→ Task directions
Where the word "NamevOut" shows up in the entries below, please copy the whole line.

Stored data
-*-*-

(* ===== verification/Namev.v ===== *)
(** * Path name resolution ([fs/namev.c])

    Path names are arrays of characters with their terminator; the local
    buffers of [dir_namev] have the sizes they have in the source, so that
    writing past one is [Stuck].  An out-parameter that may be left unwritten
    is a [cptr]: [Junk] until something is stored. *)

From Stdlib Require Import ZArith Lia.
From stdpp Require Import base list gmap.
From S2P Require Import Prelude KString Vnode Ramfs.

Module Namev.
Import KString Vnode Ramfs.
Local Open Scope Z_scope.

Definition MAXPATHLEN : Z := 1024.
Definition O_RDONLY : Z := 0.
Definition O_WRONLY : Z := 1.
Definition O_RDWR : Z := 2.
Definition O_CREAT : Z := 256.
Definition O_APPEND : Z := 1024.
Definition SLASH : Z := 47.
Definition DOT : Z := 46.

(** The contents of a pointer variable. *)
Inductive cptr := Junk | Null | At (v : Z).

(** Behaviour the C standard leaves open: the value a caller sees when
    [open_namev] ends without a return statement, and whether the word an
    uninitialised pointer happens to point to can be overwritten harmlessly. *)
Class Abi := { fell_off : Z; junk_store_ok : bool }.

(** Reading a pointer: an indeterminate value has no meaning. *)
Definition rd (p : cptr) : V (option Z) :=
  match p with Junk => stuck | Null => ret None | At v => ret (Some v) end.
Definition rd_some (p : cptr) : V Z := let* o := rd p in deref o.

(** [strncpy] with its [size_t] count, which may have wrapped around: it stops
    at the terminator of [src]. *)
Definition strncpy_sz (dest src : list Z) (count : Z) : option (list Z) :=
  strncpy dest src (Z.to_nat (Z.min (u32 count) (Z.of_nat (S (length src))))).

Definition str_eq (a b : list Z) : V bool := let* c := deref (strcmp a b) in ret (c =? 0).
Definition str_pre (a b : list Z) (n : nat) : V bool := let* c := deref (strncmp a b n) in ret (c =? 0).
Definition str_len (a : list Z) : V Z := let* n := deref (strlen a) in ret (Z.of_nat n).

Section Paths.
Context `{Devs} `{Abi}.

(** [dir->vn_ops->lookup]: [*result] keeps its value unless a vnode is found. *)
Definition vop_lookup (dir : Z) (name : list Z) (len : Z) (result : cptr) : V (Z * cptr) :=
  let* vn := get_vnode dir in
  match vn_ops vn with
  | RamfsDirVops =>
      let* r := ramfs_lookup dir name len in
      ret (fst r, match snd r with Some v => At v | None => result end)
  | _ => stuck
  end.

Definition lookup (dir : Z) (name : list Z) (len : Z) (result : cptr) : V (Z * cptr) :=
  let* vn := get_vnode dir in
  if negb (vn_mode vn =? S_IFDIR) then ret (- ENOTDIR, Null)
  else
    let* is_dot := str_eq name dot in
    if is_dot : bool then let* n := str_len name in vop_lookup dir name n result
    else
      let* is_dotdot := str_eq name dotdot in
      if is_dotdot : bool then let* n := str_len name in vop_lookup dir name n result
      else
        let* r := vop_lookup dir name len result in
        if fst r =? - ENOENT then ret (- ENOENT, Null) else ret r.

(** The out-parameters of [dir_namev]. *)
Record namev_out := NamevOut {
  no_ret : Z;
  no_vnode : cptr;
  no_name : option (list Z);
  no_namelen : Z
}.

(** The loop that squeezes runs of slashes. *)
Fixpoint squeeze (s : list Z) : option (list Z) :=
  match s with
  | [] => Some []
  | c :: s' =>
      r ← squeeze s';
      if c =? SLASH then
        match s' with
        | [] => None
        | d :: _ => Some (if d =? SLASH then r else c :: r)
        end
      else Some (c :: r)
  end.

Definition zeros (n : Z) : list Z := replicate (Z.to_nat n) 0.

(** The first half of [dir_namev]: the path to resolve ([f_name]) and the
    directory to start from. *)
Definition dir_namev_start (pathname : list Z) (res : cptr) : V (sum (Z * cptr) (list Z * option Z)) :=
  let final_path := zeros MAXPATHLEN in
  let* c0 := deref (pathname !! 0%nat) in
  let* final_path :=
    (if negb (c0 =? SLASH) && negb (c0 =? DOT) then
       let* p := deref (strcat final_path [DOT; SLASH; 0]) in
       deref (strcat p pathname)
     else deref (strcat final_path pathname)) in
  let* pre := str_pre final_path [DOT; SLASH; 0] 2 in
  if pre : bool then
    let* f_name := deref (strchr final_path SLASH) in
    let* f_name := deref f_name in
    let* cwd := gets p_cwd in
    ret (inr (f_name, cwd))
  else
    let* pre := str_pre final_path [DOT; DOT; SLASH; 0] 3 in
    if pre : bool then
      let* f_name := deref (strchr final_path SLASH) in
      let* f_name := deref f_name in
      let* cwd := gets p_cwd in
      let* cwd := deref cwd in
      let* r := lookup cwd dotdot 2 Junk in
      if negb (fst r =? 0) then ret (inl (fst r, res))
      else let* d := rd (snd r) in ret (inr (f_name, d))
    else
      let* root := gets vfs_root_vn in
      ret (inr (final_path, root)).

(** The [while] loop: one lookup per component that has a slash after it.
    [fuel] is more than the length of the path. *)
Fixpoint walk (fuel : nat) (ptr : list Z) (curr_dir : Z) (res : cptr)
  : V (sum (Z * cptr) (list Z * Z * cptr)) :=
  match fuel with
  | O => blocked
  | S fuel =>
      let after := drop 1 ptr in
      let* x := deref (strchr after SLASH) in
      match x with
      | None => ret (inr (ptr, curr_dir, res))
      | Some temp_name =>
          let count := Z.of_nat (length after - length temp_name) in
          let* search_name := deref (strncpy_sz (zeros (NAME_LEN + 1)) after count) in
          let* n := str_len search_name in
          if n >? NAME_LEN then ret (inl (- ENAMETOOLONG, Null))
          else
            let* r := lookup curr_dir search_name n res in
            if negb (fst r =? 0) then ret (inl r)
            else
              let* v := rd_some (snd r) in
              vput (Some v) ;;
              walk fuel temp_name v (snd r)
      end
  end.

(** [res] is the caller's [*res_vnode] before the call. *)
Definition dir_namev (pathname : list Z) (res : cptr) : V namev_out :=
  let* plen := str_len pathname in
  if plen >? 1024 then ret (NamevOut (- ENAMETOOLONG) Null None 0)
  else
    let* start := dir_namev_start pathname res in
    match start with
    | inl (err, res) => ret (NamevOut err res None 0)
    | inr (f_name, curr_dir) =>
        let* slash := deref (strrchr pathname SLASH) in
        let name := match slash with Some p => drop 1 p | None => pathname end in
        let* namelen := str_len name in
        if namelen >? NAME_LEN then ret (NamevOut (- ENAMETOOLONG) Null (Some name) namelen)
        else
          let* flen := str_len f_name in
          let* dup_path := deref (strncpy_sz (zeros (MAXPATHLEN + 1)) f_name (flen - namelen - 1)) in
          let* dlen := str_len dup_path in
          if dlen =? 0 then
            vref curr_dir ;;
            let* d := deref curr_dir in
            ret (NamevOut 0 (At d) (Some name) namelen)
          else
            let* hallelujah := deref (squeeze dup_path) in
            let* dup_path := deref (strncpy_sz (zeros (MAXPATHLEN + 1)) hallelujah (MAXPATHLEN + 1)) in
            let* d := deref curr_dir in
            let* w := walk (S (length dup_path)) dup_path d res in
            match w with
            | inl (err, res) => ret (NamevOut err res (Some name) namelen)
            | inr (ptr, d, res) =>
                let* is_dot := str_eq pathname dot in
                let* is_dotdot := str_eq pathname dotdot in
                let* search_name :=
                  (if is_dot : bool then deref (strcpy (zeros (NAME_LEN + 1)) dot)
                   else if is_dotdot : bool then deref (strcpy (zeros (NAME_LEN + 1)) dotdot)
                   else
                     let* plen := str_len ptr in
                     deref (strncpy_sz (zeros (NAME_LEN + 1)) (drop 1 ptr) (plen - 1))) in
                let* n := str_len search_name in
                if n >? NAME_LEN then ret (NamevOut (- ENAMETOOLONG) Null (Some name) namelen)
                else
                  let* r := lookup d search_name n res in
                  ret (NamevOut (fst r) (snd r) (Some name) namelen)
            end
    end.

(** [curr_dir->vn_ops->create] *)
Definition vop_create (dir : Z) (name : list Z) (len : Z) (result : cptr) : V (Z * cptr) :=
  let* vn := get_vnode dir in
  match vn_ops vn with
  | RamfsDirVops =>
      let* r := ramfs_create dir name len in
      ret (fst r, match snd r with Some v => At v | None => result end)
  | _ => stuck
  end.

(** The [O_CREAT] branch of [open_namev].  For paths that begin with ["./"] or
    ["../"] the variable [name] is used without having been set. *)
Definition open_create (pathname : list Z) (res : cptr) : V (Z * cptr) :=
  let* pre1 := str_pre pathname [DOT; SLASH; 0] 2 in
  let* pre2 := str_pre pathname [DOT; DOT; SLASH; 0] 3 in
  if pre1 : bool then
    let* cwd := gets p_cwd in
    let* cwd := deref cwd in
    let* vn := get_vnode cwd in
    if negb (S_ISDIR (vn_mode vn)) then ret (- ENOTDIR, Null) else stuck
  else if pre2 : bool then stuck
  else
    let* d := dir_namev pathname Junk in
    if bool_decide (no_ret d ∈ [- EEXIST; - ENOENT; - ENOTDIR; - ENAMETOOLONG]) then ret (no_ret d, res)
    else
      let* dir := rd (no_vnode d) in
      vput dir ;;
      let* dir := deref dir in
      let* vn := get_vnode dir in
      if negb (S_ISDIR (vn_mode vn)) then ret (- ENOTDIR, Null)
      else
        let* name := deref (no_name d) in
        let* n := str_len name in
        let* r := vop_create dir name n res in
        let* v := rd (snd r) in
        vref v ;;
        ret r.

Definition open_namev (pathname : list Z) (flag : Z) (res : cptr) : V (Z * cptr) :=
  let* plen := str_len pathname in
  if plen >? MAXPATHLEN then ret (- ENAMETOOLONG, res)
  else if flag =? O_CREAT then open_create pathname res
  else
    let* is_dot := str_eq pathname dot in
    let* is_dotdot := str_eq pathname dotdot in
    let* dn :=
      (if negb is_dot && negb is_dotdot then
         let* d := dir_namev pathname Junk in
         let* dir := rd (no_vnode d) in
         vput dir ;;
         let* name := deref (no_name d) in
         ret (dir, name)
       else
         let* cwd := gets p_cwd in
         ret (cwd, if is_dot : bool then dot else dotdot)) in
    let* dir := deref (fst dn) in
    let* n := str_len (snd dn) in
    let* r := lookup dir (snd dn) n res in
    if fst r =? - ENOENT then ret (- ENOENT, snd r)
    else if fst r =? - ENOTDIR then ret (- ENOTDIR, snd r)
    else ret (fell_off, snd r).
End Paths.

End Namev.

-*-*-

→ Response below
Record namev_out := NamevOut {
  if plen >? 1024 then ret (NamevOut (- ENAMETOOLONG) Null None 0)
    | inl (err, res) => ret (NamevOut err res None 0)
        if namelen >? NAME_LEN then ret (NamevOut (- ENAMETOOLONG) Null (Some name) namelen)
            ret (NamevOut 0 (At d) (Some name) namelen)
            | inl (err, res) => ret (NamevOut err res (Some name) namelen)
                if n >? NAME_LEN then ret (NamevOut (- ENAMETOOLONG) Null (Some name) namelen)
                  ret (NamevOut (fst r) (snd r) (Some name) namelen)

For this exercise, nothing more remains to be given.